I’m trying to hang in there but it’s getting so rough. I’ll keep trodding along though or in my case crawling along.Miriam
Miriam:
I wish I was there, but consider yourself hugged! As for your son, I truly don’t believe he hates you.
I spent a gazillion hours in therapy with my youngest son. He is hyperactive/ADD with an IQ of 156! He reacted very similarly (although not always as violently) as your son. What we learned in therapy was that Michael didn’t hate me or his brother although we thought so. He hated himself and his inability to control things. Until he got older, he just couldn’t. But, he is now 22, and although he still has problems, and probably always will, things are much better and he is so loving. Hang in there on that one.

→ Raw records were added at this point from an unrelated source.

(** ** The collaborators *)

(** A call of [client.responses.create]. *)
Record api_request : Type := {
  base_url : str;
  api_key : str;
  model : str;
  instructions : str;
  input : str;
  max_output_tokens : Z;
  temperature : float;
  stream : bool
}.

(** An event of a streamed response: a text delta, or an event of another
    type. *)
Inductive api_event : Type :=
| OutputTextDelta (delta_text : str)
| OtherEvent (type_ : str).

(** A streamed response: the events the iteration delivers, and the exception
    that ends the iteration if it does not end by exhaustion. *)
Record api_stream : Type := {
  stream_events : list api_event;
  stream_failure : option exn
}.

(** What lies outside the code: the settings, the database, the hosted model,
    and the library functions that are not modelled. *)
Record Env : Type := {
  get_settings : Settings;
  execute_one_patient : str -> result (option patient);
  execute_query_retrieve : str -> str -> Z -> result (list row);
  responses_create : api_request -> result str;
  responses_create_stream : api_request -> result api_stream;
  json_loads : str -> result json;
  unicode_lower : str -> str;
  unicode_upper : str -> str
}.

(** The calls made to the collaborators. *)
Inductive call : Type :=
| CallExecuteOne (patient_id : str)
| CallRetrieveContext (patient_id query : str) (max_results : Z)
| CallResponses (req : api_request).

(** The observable state of one request: the calls made so far and the
    events sent so far, oldest first. *)
Record world : Type := {
  calls : list call;
  sent : list StreamEvent
}.

Definition world0 : world := {| calls := []; sent := [] |}.
(** * ir-keytable: protocol catalog, device discovery, protocol negotiation,
      keytable store, keycode programmer and BPF decoder registry

    A shallow embedding of [utils/keytable/keytable.c] (v4l-utils).  C strings
    are [string]s (the terminating NUL is the end of the string), the
    [enum sysfs_protocols] bit masks are 32-bit unsigned values carried in [Z],
    linked lists are [list]s in head-first order, and the process-wide
    variables of the program are the fields of one explicit state record. *)

From Stdlib Require Import ZArith List String Ascii Bool Lia Sorted.
Import ListNotations.

Open Scope Z_scope.

(* ================================================================== *)
(** * Part I: definitions *)
(* ================================================================== *)

(** ** C string helpers *)

(** [*p] for a pointer into a NUL-terminated string. *)
Definition deref (s : string) : ascii :=
  match s with
  | EmptyString => zero
  | String c _ => c
  end.

Definition is_empty (s : string) : bool :=
  match s with
  | EmptyString => true
  | String _ _ => false
  end.

(** [tolower] in the C locale. *)
Definition tolower (c : ascii) : ascii :=
  let n := N_of_ascii c in
  if (65 <=? n)%N && (n <=? 90)%N then ascii_of_N (n + 32) else c.

Fixpoint lower (s : string) : string :=
  match s with
  | EmptyString => EmptyString
  | String c r => String (tolower c) (lower r)
  end.

(** [!strcasecmp(a, b)] *)
Definition strcasecmp_eq (a b : string) : bool := String.eqb (lower a) (lower b).

(** [!strcmp(a, b)] *)
Definition strcmp_eq (a b : string) : bool := String.eqb a b.

(** [!strncmp(s, p, strlen(p))] *)
Definition has_prefix (p s : string) : bool := String.prefix p s.

(** [strstr(hay, needle) != NULL] *)
Fixpoint strstr (hay needle : string) : bool :=
  String.prefix needle hay ||
  match hay with
  | EmptyString => false
  | String _ r => strstr r needle
  end.

(** ** Protocol catalog *)

Definition SYSFS_UNKNOWN  : Z := Z.shiftl 1 0.
Definition SYSFS_OTHER    : Z := Z.shiftl 1 1.
Definition SYSFS_LIRC     : Z := Z.shiftl 1 2.
Definition SYSFS_RC5      : Z := Z.shiftl 1 3.
Definition SYSFS_RC5_SZ   : Z := Z.shiftl 1 4.
Definition SYSFS_JVC      : Z := Z.shiftl 1 5.
Definition SYSFS_SONY     : Z := Z.shiftl 1 6.
Definition SYSFS_NEC      : Z := Z.shiftl 1 7.
Definition SYSFS_SANYO    : Z := Z.shiftl 1 8.
Definition SYSFS_MCE_KBD  : Z := Z.shiftl 1 9.
Definition SYSFS_RC6      : Z := Z.shiftl 1 10.
Definition SYSFS_SHARP    : Z := Z.shiftl 1 11.
Definition SYSFS_XMP      : Z := Z.shiftl 1 12.
Definition SYSFS_CEC      : Z := Z.shiftl 1 13.
Definition SYSFS_IMON     : Z := Z.shiftl 1 14.
Definition SYSFS_RCMM     : Z := Z.shiftl 1 15.
Definition SYSFS_XBOX_DVD : Z := Z.shiftl 1 16.
Definition SYSFS_INVALID  : Z := 0.

(** [~0] stored in the 32-bit enum. *)
Definition SYSFS_ALL : Z := Z.ones 32.

Record protocol_map_entry := mk_pme {
  pme_name : string;
  sysfs1_name : option string;
  sysfs_protocol : Z
}.

(** The table without its terminating [{ NULL, NULL, SYSFS_INVALID }] entry,
    which only stops the loops. *)
Definition protocol_map : list protocol_map_entry := [
  mk_pme "unknown"    None                   SYSFS_UNKNOWN;
  mk_pme "other"      None                   SYSFS_OTHER;
  mk_pme "lirc"       None                   SYSFS_LIRC;
  mk_pme "rc-5"       (Some "/rc5_decoder"%string)  SYSFS_RC5;
  mk_pme "rc-5x"      None                   SYSFS_INVALID;
  mk_pme "rc-5-sz"    None                   SYSFS_RC5_SZ;
  mk_pme "jvc"        (Some "/jvc_decoder"%string)  SYSFS_JVC;
  mk_pme "sony"       (Some "/sony_decoder"%string) SYSFS_SONY;
  mk_pme "sony12"     None                   SYSFS_INVALID;
  mk_pme "sony15"     None                   SYSFS_INVALID;
  mk_pme "sony20"     None                   SYSFS_INVALID;
  mk_pme "nec"        (Some "/nec_decoder"%string)  SYSFS_NEC;
  mk_pme "sanyo"      None                   SYSFS_SANYO;
  mk_pme "mce_kbd"    None                   SYSFS_MCE_KBD;
  mk_pme "rc-6"       (Some "/rc6_decoder"%string)  SYSFS_RC6;
  mk_pme "rc-6-0"     None                   SYSFS_INVALID;
  mk_pme "rc-6-6a-20" None                   SYSFS_INVALID;
  mk_pme "rc-6-6a-24" None                   SYSFS_INVALID;
  mk_pme "rc-6-6a-32" None                   SYSFS_INVALID;
  mk_pme "rc-6-mce"   None                   SYSFS_INVALID;
  mk_pme "sharp"      None                   SYSFS_SHARP;
  mk_pme "xmp"        (Some "/xmp_decoder"%string)  SYSFS_XMP;
  mk_pme "cec"        None                   SYSFS_CEC;
  mk_pme "imon"       None                   SYSFS_IMON;
  mk_pme "rc-mm"      None                   SYSFS_RCMM;
  mk_pme "xbox-dvd"   None                   SYSFS_XBOX_DVD
].

Definition is_sep (c : ascii) : bool :=
  Ascii.eqb c "-" || Ascii.eqb c "_".

(** [protocol_like]: one loop round per recursive call.  Each round skips at
    most one separator on either side, compares the characters under the two
    pointers case-insensitively and advances both.  When a pointer sits on the
    terminating NUL after the skip and the comparison still succeeds, the
    [a++; b++] step leaves the string and the next loop test reads beyond it:
    that is [None]. *)
Fixpoint protocol_like (a b : string) {struct a} : option bool :=
  match a with
  | EmptyString => Some (is_empty b)
  | String ca ra =>
    match b with
    | EmptyString => Some false
    | String cb rb =>
      let b1 := if is_sep cb then rb else b in
      if is_sep ca then
        match ra with
        | EmptyString =>
            if Ascii.eqb (tolower zero) (tolower (deref b1)) then None
            else Some false
        | String ca1 ra1 =>
            if Ascii.eqb (tolower ca1) (tolower (deref b1)) then
              match b1 with
              | EmptyString => None
              | String _ b2 => protocol_like ra1 b2
              end
            else Some false
        end
      else
        if Ascii.eqb (tolower ca) (tolower (deref b1)) then
          match b1 with
          | EmptyString => None
          | String _ b2 => protocol_like ra b2
          end
        else Some false
    end
  end.

(** The [for (pme = protocol_map; pme->name; pme++)] loop of
    [parse_sysfs_protocol]. *)
Fixpoint parse_loop (name : string) (pm : list protocol_map_entry) : option Z :=
  match pm with
  | [] => Some SYSFS_INVALID
  | pme :: rest =>
    match protocol_like name (pme_name pme) with
    | None => None
    | Some true => Some (sysfs_protocol pme)
    | Some false => parse_loop name rest
    end
  end.

(** [parse_sysfs_protocol]; [name = None] is the NULL pointer. *)
Definition parse_sysfs_protocol (name : option string) (all_allowed : bool)
  : option Z :=
  match name with
  | None => Some SYSFS_INVALID
  | Some n =>
    if all_allowed && strcasecmp_eq n "all" then Some SYSFS_ALL
    else parse_loop n protocol_map
  end.

(** [write_sysfs_protocols]: the text printed through [fmt], with the working
    copy of the mask losing each bit once it has been printed. *)
Fixpoint write_loop (pm : list protocol_map_entry) (protocols : Z)
    (fmt : string -> string) : string :=
  match pm with
  | [] => EmptyString
  | pme :: rest =>
    if Z.land protocols (sysfs_protocol pme) =? 0 then
      write_loop rest protocols fmt
    else
      (fmt (pme_name pme) ++
       write_loop rest (Z.land protocols (Z.lnot (sysfs_protocol pme))) fmt)%string
  end.

Definition write_sysfs_protocols (protocols : Z) (fmt : string -> string)
  : string :=
  write_loop protocol_map protocols fmt.

(** The names [write_sysfs_protocols] hands to [fprintf], one per call. *)
Fixpoint names_loop (pm : list protocol_map_entry) (protocols : Z)
  : list string :=
  match pm with
  | [] => []
  | pme :: rest =>
    if Z.land protocols (sysfs_protocol pme) =? 0 then
      names_loop rest protocols
    else
      pme_name pme ::
      names_loop rest (Z.land protocols (Z.lnot (sysfs_protocol pme)))
  end.

Definition written_names (protocols : Z) : list string :=
  names_loop protocol_map protocols.

(** [parse_sysfs_protocol] as its callers use it.  The [None] outcome of
    [parse_sysfs_protocol] never arises (lemma [parse_sysfs_protocol_defined]
    below: no catalog name ends in a separator), so the default is never
    taken. *)
Definition parse_protocol (name : string) (all_allowed : bool) : Z :=
  match parse_sysfs_protocol (Some name) all_allowed with
  | Some m => m
  | None => SYSFS_INVALID
  end.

Perhaps you could find someone near you to help with a sort of respite care. Maybe give you an hour or so a week out of the house without anyone else. You’d be surprised what an hour in the park or the library (anyplace quiet and free!) can do for your spirits and in turn, your health!
I know that things seem completely bleak and hopeless right now. I wish I could be there to help you. I don’t even know where you are, and being here in beautiful downtown Montana is not really near anyone! But, please, promise you will hang in there. We are all pulling for you and praying for you.
Love and hugs…
ValValerie,
Thank you for the encouragement. I stayed up all night because Jacob was still up at 3 am and he had threatened us saying he was going to distroy our two computers, the tv set and the vcr. I was able to do some paperwork and download some files this new computer needed and I enjoyed the time by myself. Geez our 2 year old son just came down the stairs. and it’s only 5:57 AM So much for more peace and quiet!Miriam
Miriam,
Please do not take this wrong. I read your posts today and started getting worried about you, so I went back and read lots of your previous posts. It is hard enough to keep up with my own stuff so I thought I should re-read what you previously went through. You sure have been thru the wringer but still have a grip on things.
How do I put this…I am concerned about your kids. I know that I was not totally there for my kids when I first got treated for GD. The doctor treated it like it was nothing to really worry about. RAI and med and off I went. When I think back on things I know that I am lucky that everything is ok now. I don’t think they know how this GD thing can effect our everyday lives and how we think and react. When I complain to my husband now about what I am going through he just says, I don’t know.
I hope you can find someone to help you with your kids and house. My husband does everything around here for the most part. I tend to get fried out even from just going to work. The stress I think causes this stop and go effect.
Miriam, I care because I know what you are talking about and I only have two children.